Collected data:
•••
(** * Skybound Echoes: the session host of [server.js]

    A shallow embedding of the WebSocket game server and the proofs of its
    specification.  JavaScript numbers are IEEE 754 binary64 values
    ([spec_float] at precision 53 and maximal exponent 1024), JSON messages
    are values of an inductive type, the [players] Map is an insertion-ordered
    association list from ids to references of player objects, and every
    handler is a function from the server state to a completion that carries
    the new state and the frames handed to the sockets.  A completion is
    normal or an uncaught exception: [String] and [JSON.stringify] throw on
    client data they cannot convert, be it for its shape or for its depth,
    which the call stack of the engine bounds. *)

From Stdlib Require Import ZArith Lia Bool List String Ascii.
From Stdlib Require Import QArith Qpower DecimalString DecimalN.
From Stdlib Require Import Floats.SpecFloat.
From stdpp Require Import base option list.
Import ListNotations.

Local Open Scope string_scope.
Local Open Scope Z_scope.

(** ** JavaScript numbers *)

Module Num.

Definition prec : Z := 53.
Definition emax : Z := 1024.

(** A Number value; the ones the engine produces satisfy [valid]. *)
Definition number : Type := spec_float.

Definition valid (x : number) : bool := valid_binary prec emax x.

Definition NaN : number := S754_nan.
Definition Infinity : number := S754_infinity false.

(** The Number value of an integer literal. *)
Definition of_Z (z : Z) : number := binary_normalize prec emax z 0 false.

Definition add : number -> number -> number := SFadd prec emax.
Definition sub : number -> number -> number := SFsub prec emax.
Definition mul : number -> number -> number := SFmul prec emax.
Definition div : number -> number -> number := SFdiv prec emax.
•••
▶ PROBLEM DETAILS
Every entry must be quoted exactly as it appears above.

▶ TASK RESULT
(** * Skybound Echoes: the session host of [server.js]

    A shallow embedding of the WebSocket game server and the proofs of its
    specification.  JavaScript numbers are IEEE 754 binary64 values
    ([spec_float] at precision 53 and maximal exponent 1024), JSON messages
    are values of an inductive type, the [players] Map is an insertion-ordered
    association list from ids to references of player objects, and every
    handler is a function from the server state to a completion that carries
    the new state and the frames handed to the sockets.  A completion is
    normal or an uncaught exception: [String] and [JSON.stringify] throw on
    client data they cannot convert, be it for its shape or for its depth,
    which the call stack of the engine bounds. *)

From Stdlib Require Import ZArith Lia Bool List String Ascii.
From Stdlib Require Import QArith Qpower DecimalString DecimalN.
From Stdlib Require Import Floats.SpecFloat.
From stdpp Require Import base option list.
Import ListNotations.

Local Open Scope string_scope.
Local Open Scope Z_scope.

(** ** JavaScript numbers *)

Module Num.

Definition prec : Z := 53.
Definition emax : Z := 1024.

(** A Number value; the ones the engine produces satisfy [valid]. *)
Definition number : Type := spec_float.

Definition valid (x : number) : bool := valid_binary prec emax x.

Definition NaN : number := S754_nan.
Definition Infinity : number := S754_infinity false.

(** The Number value of an integer literal. *)
Definition of_Z (z : Z) : number := binary_normalize prec emax z 0 false.

Definition add : number -> number -> number := SFadd prec emax.
Definition sub : number -> number -> number := SFsub prec emax.
Definition mul : number -> number -> number := SFmul prec emax.
Definition div : number -> number -> number := SFdiv prec emax.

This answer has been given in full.